WORK TO COMPLETE: Take the entries below and print only the lines from the one with "Theorem negative_cap_writes_nothing (env" through the one with "VideoCapture (input env) = Some cap /\", exactly as they stand, both ends included.

%%

Lemma select_body_progresses : progresses select_body.
Proof.
  apply consumes_progresses. intros u. unfold select_body. consumes_tac.
Qed.

#[export] Hint Resolve queue_body_progresses munmap_body_progresses
  map_body_progresses getopt_body_progresses xioctl_body_progresses
  select_body_progresses mainloop_body_progresses : progress.

(** ** Running the program's steps on a known answer *)

Lemma bind_ret {A B} (m : M A) (k : A -> M B) s a s' :
  m s = Ret a s' -> bind m k s = k a s'.
Proof. intros H. unfold bind. rewrite H. reflexivity. Qed.

Lemma bind_halt {A B} (m : M A) (k : A -> M B) s h s' :
  m s = Halt h s' -> bind m k s = Halt h s'.
Proof. intros H. unfold bind. rewrite H. reflexivity. Qed.

Lemma sys_answer c r rest s :
  script s = r :: rest -> sys c s = Ret r (answered c r rest s).
Proof. intros H. unfold sys. rewrite H. reflexivity. Qed.

Lemma sys_blocked c s : script s = [] -> sys c s = Halt blocked s.
Proof. intros H. unfold sys. rewrite H. reflexivity. Qed.

(** An ioctl that succeeds is issued once. *)
Lemma xioctl_success fh request arg r rest s :
  script s = r :: rest -> r_ret r <> -1 ->
  xioctl fh request arg s
  = Ret (r_ret r, written r arg) (answered (call_ioctl fh request arg) r rest s).
Proof.
  intros Hs Hr. unfold xioctl. rewrite loop_unfold by auto with progress.
  unfold xioctl_body at 1. rewrite (bind_ret _ _ _ _ _ (sys_answer _ _ _ _ Hs)).
  unfold bind, get_errno. apply Z.eqb_neq in Hr. rewrite Hr. reflexivity.
Qed.

(** An ioctl that fails with an error other than EINTR is issued once. *)
Lemma xioctl_failure fh request arg r rest s :
  script s = r :: rest ->
  errno (answered (call_ioctl fh request arg) r rest s) <> EINTR ->
  xioctl fh request arg s
  = Ret (r_ret r, written r arg) (answered (call_ioctl fh request arg) r rest s).
Proof.
  intros Hs He. unfold xioctl. rewrite loop_unfold by auto with progress.
  unfold xioctl_body at 1. rewrite (bind_ret _ _ _ _ _ (sys_answer _ _ _ _ Hs)).
  unfold bind, get_errno. apply Z.eqb_neq in He. rewrite He, andb_false_r. reflexivity.
Qed.

(** An ioctl that fails with EINTR is issued again. *)
Lemma xioctl_retry fh request arg r rest s :
  script s = r :: rest -> r_ret r = -1 ->
  errno (answered (call_ioctl fh request arg) r rest s) = EINTR ->
  xioctl fh request arg s
  = xioctl fh request (written r arg) (answered (call_ioctl fh request arg) r rest s).
Proof.
  intros Hs Hr He. unfold xioctl. rewrite loop_unfold by auto with progress.
  unfold xioctl_body at 1. rewrite (bind_ret _ _ _ _ _ (sys_answer _ _ _ _ Hs)).
  unfold bind, get_errno. rewrite He, Hr. reflexivity.
Qed.
Ltac run :=
  cbv beta iota zeta delta
    [bind ret continue break get_glob update_glob get_errno set_errno emit
     stop exit answered log with_glob with_errno];
  cbn [glob errno script trace].

Ltac run_in H :=
  cbv beta iota zeta delta
    [bind ret continue break get_glob update_glob get_errno set_errno emit
     stop exit answered log with_glob with_errno] in H;
  cbn [glob errno script trace] in H.

Lemma read_frame_not_ready r rest s :
  script s = r :: rest -> r_ret r = -1 ->
  errno (answered (call_ioctl (fd (glob s)) VIDIOC_DQBUF (arg_buffer (fresh_buffer 0))) r rest s) = EAGAIN ->
  read_frame s
  = Ret 0 (answered (call_ioctl (fd (glob s)) VIDIOC_DQBUF (arg_buffer (fresh_buffer 0))) r rest s).
Proof.
  intros Hs Hr He. unfold read_frame. run.
  rewrite (xioctl_failure _ _ _ _ _ _ Hs) by (rewrite He; discriminate).
  rewrite Hr, Z.eqb_refl. run. run_in He. rewrite He. reflexivity.
Qed.


Lemma read_frame_frame r q rest s b :
  script s = r :: q :: rest -> r_ret r <> -1 -> r_ret q <> -1 ->
  let buf := the_buffer (written r (arg_buffer (fresh_buffer 0))) (fresh_buffer 0) in
  0 <= buf_index buf < n_buffers (glob s) ->
  buffers_mem (glob s) !! Z.to_nat (buf_index buf) = Some b ->
  exists s',
    read_frame s = Ret 1 s' /\ glob s' = glob s /\ script s' = rest /\
    trace s' = frame_events (glob s) r q b ++ trace s.
Proof.
  intros Hs Hr Hq buf [Hi0 Hi] Hb. subst buf. unfold read_frame. run.
  rewrite (xioctl_success _ _ _ _ _ _ Hs Hr).
  apply Z.eqb_neq in Hr. rewrite Hr.
  apply Z.ltb_lt in Hi. rewrite Hi. unfold load_buffer. run.
  apply Z.leb_le in Hi0. rewrite Hi0, Hb. unfold process_image. run.
  apply Z.eqb_neq in Hq. unfold frame_events.
  destruct (out_buf (glob s) =? 0) eqn:Eo; cbn [negb];
    (erewrite xioctl_success by (first [reflexivity|apply Z.eqb_neq, Hq]));
     rewrite Hq; eexists; (split; [reflexivity|]); repeat split.
Qed.

Lemma select_body_interrupted r rest s :
  script s = r :: rest -> r_ret r = -1 ->
  let s1 := answered (call_select (fd (glob s) + 1) (fd (glob s)) 2 0) r rest s in
  errno s1 = EINTR ->
  select_body tt s = Ret (inl tt) s1.
Proof.
  intros Hs Hr s1 He. subst s1. unfold select_body. run. unfold sys. rewrite Hs. run.
  run_in He. rewrite Hr. simpl (-1 =? -1). run. rewrite He. reflexivity.
Qed.


Lemma select_body_ready r rest s :
  script s = r :: rest -> r_ret r <> -1 -> r_ret r <> 0 ->
  select_body tt s
  = (let* f := read_frame in if negb (f =? 0) then break tt else continue tt)
      (answered (call_select (fd (glob s) + 1) (fd (glob s)) 2 0) r rest s).
Proof.
  intros Hs H1 H0. unfold select_body. run. unfold sys. rewrite Hs. run.
  apply Z.eqb_neq in H1, H0. rewrite H1, H0. reflexivity.
Qed.
Lemma frame_loop_zero_cap (c : Z) (stream : list frame_event) :
  forall (st : Locals) (w : World),
    frame_loop (Some 0%Z) c stream st w = frame_loop None c stream st w.
Proof.
  induction stream as [|[e|pose sink] rest IH]; intros st w;
    try reflexivity.
  cbn [frame_loop]. change (over_cap (Some 0%Z) (frame_idx (next_frame st)))
    with false. cbn [over_cap].
  destruct (process_frame c pose sink (next_frame st) w) as [w1 [st2|e]];
    [apply IH | reflexivity].
Qed.

(** X1.  [max_frames=0] is falsy and caps nothing: the call does what it
    does without [max_frames]. *)
Theorem zero_cap_is_no_cap (env : Env) (target_fps : option number)
    (return_metrics : bool) :
  process_video env target_fps (Some 0%Z) return_metrics
  = process_video env target_fps None return_metrics.
Proof.
  unfold process_video.
  destruct (isfile (input env)); simpl; [|reflexivity].
  destruct (VideoCapture (input env)) as [cap|]; [|reflexivity].
  destruct (choose_fps target_fps (float_or (CAP_PROP_FPS cap) 30))
    as [fps|e]; [|reflexivity].
  destruct (writer_opens env fps); simpl; [|reflexivity].
  destruct (estimator env); [reflexivity|].
  rewrite frame_loop_zero_cap. reflexivity.
Qed.

(** X2.  A negative [max_frames] is truthy and exceeded by the first
    frame: when the set-up goes through ([float] returns the frame rate, the
    encoder opens at it, the estimator is created) and the first read does
    not raise, the call returns with no frame written, an output file
    without frames and metrics at their initial values. *)
Theorem negative_cap_writes_nothing (env : Env) (cap : Video)
    (target_fps : option number) (m : Z) (return_metrics : bool)
    (fps : float) :
  (m < 0)%Z ->
  input env = Playable cap ->
  choose_fps target_fps (float_or (CAP_PROP_FPS cap) 30) = Return fps ->
  writer_opens env fps = true -> estimator env = None ->
  (forall e rest, frames cap <> ReadRaises e :: rest) ->
  process_video env target_fps (Some m) return_metrics
  = ({| output_file :=
          Some {| out_fps_meta := fps;
                  out_size := (int_or (CAP_PROP_FRAME_WIDTH cap) 640,
                               int_or (CAP_PROP_FRAME_HEIGHT cap) 480);
                  out_frames := [] |};
        live := [] |},
     Return (0%nat, fps,
             if return_metrics then Some (still_metrics 0 0) else None)).
Proof.
  intros Hm Hin Hfps Hwr Hest Hread. unfold process_video.
  rewrite Hin. simpl. rewrite Hfps, Hwr, Hest. simpl.
  destruct (frames cap) as [|[e|pose sink] rest] eqn:Hf.
  - reflexivity.
  - exfalso. exact (Hread e rest eq_refl).
  - cbn [frame_loop].
    assert (Hcap : over_cap (Some m) (frame_idx (next_frame init_locals))
                   = true).
    { simpl. apply andb_true_iff. split.
      - apply negb_true_iff, Z.eqb_neq. lia.
      - apply Z.ltb_lt. lia. }
    rewrite Hcap. reflexivity.
Qed.

(** X3.  A call that returns has written no more frames than the source
    has, and all of them when [max_frames] is not given or zero. *)
Theorem written_within_source (env : Env) (target_fps : option number)
    (max_frames : option Z) (return_metrics : bool)
    (w : World) (n : nat) (fps : float) (om : option Metrics) :
  process_video env target_fps max_frames return_metrics
  = (w, Return (n, fps, om)) ->
  exists cap,
    VideoCapture (input env) = Some cap /\
    (n <= List.length (frames cap))%nat /\
    (max_frames = None \/ max_frames = Some 0%Z ->
     n = List.length (frames cap)).
Proof.
  intros H. apply process_video_returns in H.
  destruct H as (cap & w4 & st & Hcap & Hloop & _ & -> & _ & _).
  exists cap. split; [exact Hcap|]. split.
  - eapply frame_loop_prefix in Hloop; [|reflexivity].
    destruct Hloop as (k & v' & Hk & Hle & _). simpl in Hk. lia.
  - intros Hm. eapply frame_loop_uncapped in Hloop; [|exact Hm].
    exact Hloop.
Qed.
(** Under handlers that add nothing to the queue the loop ends within as
    many turns as there are records. *)
Lemma process_loop_bounded code :
  preserves (fun s => queue_inv (g_queue s)) code ->
  never_grows code ->
  forall (n fuel : nat) (c : Z) s,
    queue_inv (g_queue s) ->
    (Z.to_nat (q_count (g_queue s)) <= n)%nat ->
    (n < fuel)%nat ->
    exists m s' ds,
      process_loop code fuel c s = Some (m, s', ds) /\
      m <= c + q_count (g_queue s).
Proof.
  intros Hp Hg. induction n as [| n IH]; intros fuel c s Hinv Hn Hfuel;
    destruct fuel as [| fuel]; try lia; simpl; unfold queue_is_empty.
  - assert (Hc : q_count (g_queue s) = 0) by (destruct Hinv; lia).
    rewrite Hc. simpl. eexists _, _, _. split; [reflexivity | lia].
  - destruct (Z.eqb_spec (q_count (g_queue s)) 0) as [Hz | Hnz].
    + eexists _, _, _. split; [reflexivity | lia].
    + assert (Hc : 0 < q_count (g_queue s)) by (destruct Hinv; lia).
      rewrite (queue_pop_some s Hinv Hc).
      set (s1 := with_queue s _).
      set (e := Z.to_nat (q_head (g_queue s))).
      pose proof (dispatch_event_preserves
                    (fun x => queue_inv (g_queue x) /\
                              q_count (g_queue x) <= q_count (g_queue s) - 1)
                    code e s1) as Hd.
      destruct (dispatch_event code e s1) as [s2 calls]. simpl in Hd.
      destruct Hd as [Hinv2 Hle].
      * intros cb e' a x [Hx1 Hx2]. split; [apply Hp, Hx1 |].
        specialize (Hg cb e' a x Hx1). lia.
      * split; [apply pop_inv; assumption | simpl; lia].
      * destruct (IH fuel (c + 1) s2 Hinv2 ltac:(lia) ltac:(lia))
          as (m & s' & ds & -> & Hm).
        eexists _, _, _. split; [reflexivity | lia].
Qed.
Lemma guar_ret {A} (a : A) : guar R (ret a : Comp E S A).
Proof. intros s. simpl. reflexivity. Qed.

Lemma guar_raise {A} (e : E) : guar R (raise e : Comp E S A).
Proof. intros s. simpl. reflexivity. Qed.

Lemma guar_get {A} (f : S → A) : guar R (get f : Comp E S A).
Proof. intros s. simpl. reflexivity. Qed.

Lemma guar_bind {A B} (m : Comp E S A) (f : A → Comp E S B) :
  guar R m → (∀ a, guar R (f a)) → guar R (bind m f).
Proof.
  intros Hm Hf s. unfold bind. specialize (Hm s). destruct (m s) as [[e|a] s']; simpl in *.
  - done.
  - etrans; [exact Hm | apply Hf].
Qed.

Lemma guar_modify (f : S → S) : (∀ s, R s (f s)) → guar R (modify f : Comp E S unit).
Proof. intros H s. apply H. Qed.

Lemma guar_when (b : bool) (m : Comp E S unit) : guar R m → guar R (when b m).
Proof. destruct b; [done|]. intros _. apply guar_ret. Qed.

Lemma guar_for_each {A} (l : list A) (f : A → Comp E S unit) :
  (∀ x, x ∈ l → guar R (f x)) → guar R (for_each l f).
Proof.
  induction l as [|x l IH]; intros H; simpl; [apply guar_ret|].
  apply guar_bind; [apply H; left | intros _; apply IH; intros; apply H; by right].
Qed.

Lemma guar_map_each {A B} (l : list A) (f : A → Comp E S B) :
  (∀ x, x ∈ l → guar R (f x)) → guar R (map_each l f).
Proof.
  induction l as [|x l IH]; intros H; simpl; [apply guar_ret|].
  apply guar_bind; [apply H; left | intros y].
  apply guar_bind; [apply IH; intros; apply H; by right | intros; apply guar_ret].
Qed.

Lemma guar_for_until {A} (l : list A) (f : A → Comp E S bool) :
  (∀ x, x ∈ l → guar R (f x)) → guar R (for_until l f).
Proof.
  induction l as [|x l IH]; intros H; simpl; [apply guar_ret|].
  apply guar_bind; [apply H; left | intros [|]; [apply guar_ret|]].
  apply IH; intros; apply H; by right.
Qed.
End Guar.

(** [guar_bind] from one starting state, for a first statement that is only
    known to behave there. *)
Lemma guar_bind_from {E S A B} (R : relation S) `{!PreOrder R} (m : Comp E S A)
    (f : A → Comp E S B) (s : S) :
  R s (m s).2 → (∀ a, guar R (f a)) → R s (bind m f s).2.
Proof.
  intros Hm Hf. unfold bind. destruct (m s) as [[e|a] s']; cbn in *; [done|].
  etrans; [exact Hm|apply Hf].
Qed.

(** The same, keeping how the first statement ended. *)
Lemma rel_bind {E S A B} (R : relation S) `{!PreOrder R} (m : Comp E S A) (f : A → Comp E S B)
    (s : S) :
  R s (m s).2 → (∀ a s1, m s = (inr a, s1) → R s1 (f a s1).2) → R s (bind m f s).2.
Proof.
  intros Hm Hf. unfold bind. destruct (m s) as [[e|a] s'] eqn:E'; cbn in *; [done|].
  etrans; [exact Hm|by apply Hf].
Qed.

(** A sequence returns when both of its parts do. *)
Lemma bind_inr {E S A B} (m : Comp E S A) (f : A → Comp E S B) (s s' : S) (b : B) :
  bind m f s = (inr b, s') ↔ ∃ a s1, m s = (inr a, s1) ∧ f a s1 = (inr b, s').
Proof.
  unfold bind. destruct (m s) as [[e|a] s1]; split; [done|naive_solver|eauto|].
  intros (a' & s1' & [= <- <-] & H). done.
Qed.

(** A loop from [s], whose iterations start in states related to [s]. *)
Lemma rel_for_each {E S A} (R : relation S) `{!PreOrder R} (l : list A) (f : A → Comp E S unit)
    (s : S) :
  (∀ x s1, x ∈ l → R s s1 → R s1 (f x s1).2) → R s (for_each l f s).2.
Proof.
  assert (∀ s0, R s s0 → (∀ x s1, x ∈ l → R s s1 → R s1 (f x s1).2) → R s0 (for_each l f s0).2)
    as H; [|by apply H].
  induction l as [|x l IH]; intros s0 H0 Hf; cbn [for_each ret snd]; [done|].
  apply rel_bind; [done|apply Hf; [left|done]|]. intros [] s1 H1.
  apply IH; [|intros y s2 Hy; apply Hf; by right].
  etrans; [exact H0|]. specialize (Hf x s0 ltac:(left) H0). by rewrite H1 in Hf.
Qed.

(** What each iteration of a finished loop established, and [R] keeps, holds at
    its end. *)
Lemma map_each_post {E S A B} (R : relation S) `{!PreOrder R} (P : A → S → Prop) (l : list A)
    (f : A → Comp E S B) (s s' : S) (ys : list B) :
  (∀ x, guar R (f x)) → (∀ x s1 s2, R s1 s2 → P x s1 → P x s2) →
  (∀ x s1 y s2, x ∈ l → R s s1 → f x s1 = (inr y, s2) → P x s2) →
  map_each l f s = (inr ys, s') → ∀ x, x ∈ l → P x s'.
Proof.
  intros Hg Hk Hp.
  assert (∀ s0 ys, R s s0 → map_each l f s0 = (inr ys, s') → ∀ x, x ∈ l → P x s') as H; [|by apply H].
  induction l as [|x l IH]; intros s0 zs H0 Hrun y Hy; [by apply elem_of_nil in Hy|].
  cbn [map_each] in Hrun. unfold bind in Hrun.
  destruct (f x s0) as [[e|b] s1] eqn:H1; [done|].
  assert (R s0 s1) as H01 by (specialize (Hg x s0); by rewrite H1 in Hg).
  destruct (map_each l f s1) as [[e|bs] s2] eqn:H2; [done|]. injection Hrun as _ <-.
  apply elem_of_cons in Hy as [->|Hy].
  - eapply Hk; [|eapply Hp; [left|exact H0|exact H1]].
    pose proof (guar_map_each R l f (λ x _, Hg x) s1) as Hm. by rewrite H2 in Hm.
  - eapply (IH ltac:(intros; eapply Hp; [by right|done..]) s1); [by etrans|done..].
Qed.

Lemma map_each_length {E S A B} (l : list A) (f : A → Comp E S B) (s s' : S) (ys : list B) :
  map_each l f s = (inr ys, s') → length ys = length l.
Proof.
  revert s s' ys. induction l as [|x l IH]; intros s s' ys; cbn [map_each]; [by intros [= <- <-]|].
  unfold bind. destruct (f x s) as [[e|b] s1]; [done|].
  destruct (map_each l f s1) as [[e|bs] s2] eqn:H2; [done|]. intros [= <- <-]. cbn. f_equal. by eapply IH.
Qed.

Lemma guar_end {E S A} (R : relation S) (m : Comp E S A) s a s1 :
  guar R m → m s = (inr a, s1) → R s s1.
Proof. intros Hm Hs. specialize (Hm s). by rewrite Hs in Hm. Qed.

Lemma guar_mono {E S A} (R R' : relation S) (m : Comp E S A) :
  (∀ s s', R s s' → R' s s') → guar R m → guar R' m.
Proof. intros H Hm s. apply H, Hm. Qed.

%%

REPLY TO THE TASK:
Theorem negative_cap_writes_nothing (env : Env) (cap : Video)
    (target_fps : option number) (m : Z) (return_metrics : bool)
    (fps : float) :
  (m < 0)%Z ->
  input env = Playable cap ->
  choose_fps target_fps (float_or (CAP_PROP_FPS cap) 30) = Return fps ->
  writer_opens env fps = true -> estimator env = None ->
  (forall e rest, frames cap <> ReadRaises e :: rest) ->
  process_video env target_fps (Some m) return_metrics
  = ({| output_file :=
          Some {| out_fps_meta := fps;
                  out_size := (int_or (CAP_PROP_FRAME_WIDTH cap) 640,
                               int_or (CAP_PROP_FRAME_HEIGHT cap) 480);
                  out_frames := [] |};
        live := [] |},
     Return (0%nat, fps,
             if return_metrics then Some (still_metrics 0 0) else None)).
Proof.
  intros Hm Hin Hfps Hwr Hest Hread. unfold process_video.
  rewrite Hin. simpl. rewrite Hfps, Hwr, Hest. simpl.
  destruct (frames cap) as [|[e|pose sink] rest] eqn:Hf.
  - reflexivity.
  - exfalso. exact (Hread e rest eq_refl).
  - cbn [frame_loop].
    assert (Hcap : over_cap (Some m) (frame_idx (next_frame init_locals))
                   = true).
    { simpl. apply andb_true_iff. split.
      - apply negb_true_iff, Z.eqb_neq. lia.
      - apply Z.ltb_lt. lia. }
    rewrite Hcap. reflexivity.
Qed.

(** X3.  A call that returns has written no more frames than the source
    has, and all of them when [max_frames] is not given or zero. *)
Theorem written_within_source (env : Env) (target_fps : option number)
    (max_frames : option Z) (return_metrics : bool)
    (w : World) (n : nat) (fps : float) (om : option Metrics) :
  process_video env target_fps max_frames return_metrics
  = (w, Return (n, fps, om)) ->
  exists cap,
    VideoCapture (input env) = Some cap /\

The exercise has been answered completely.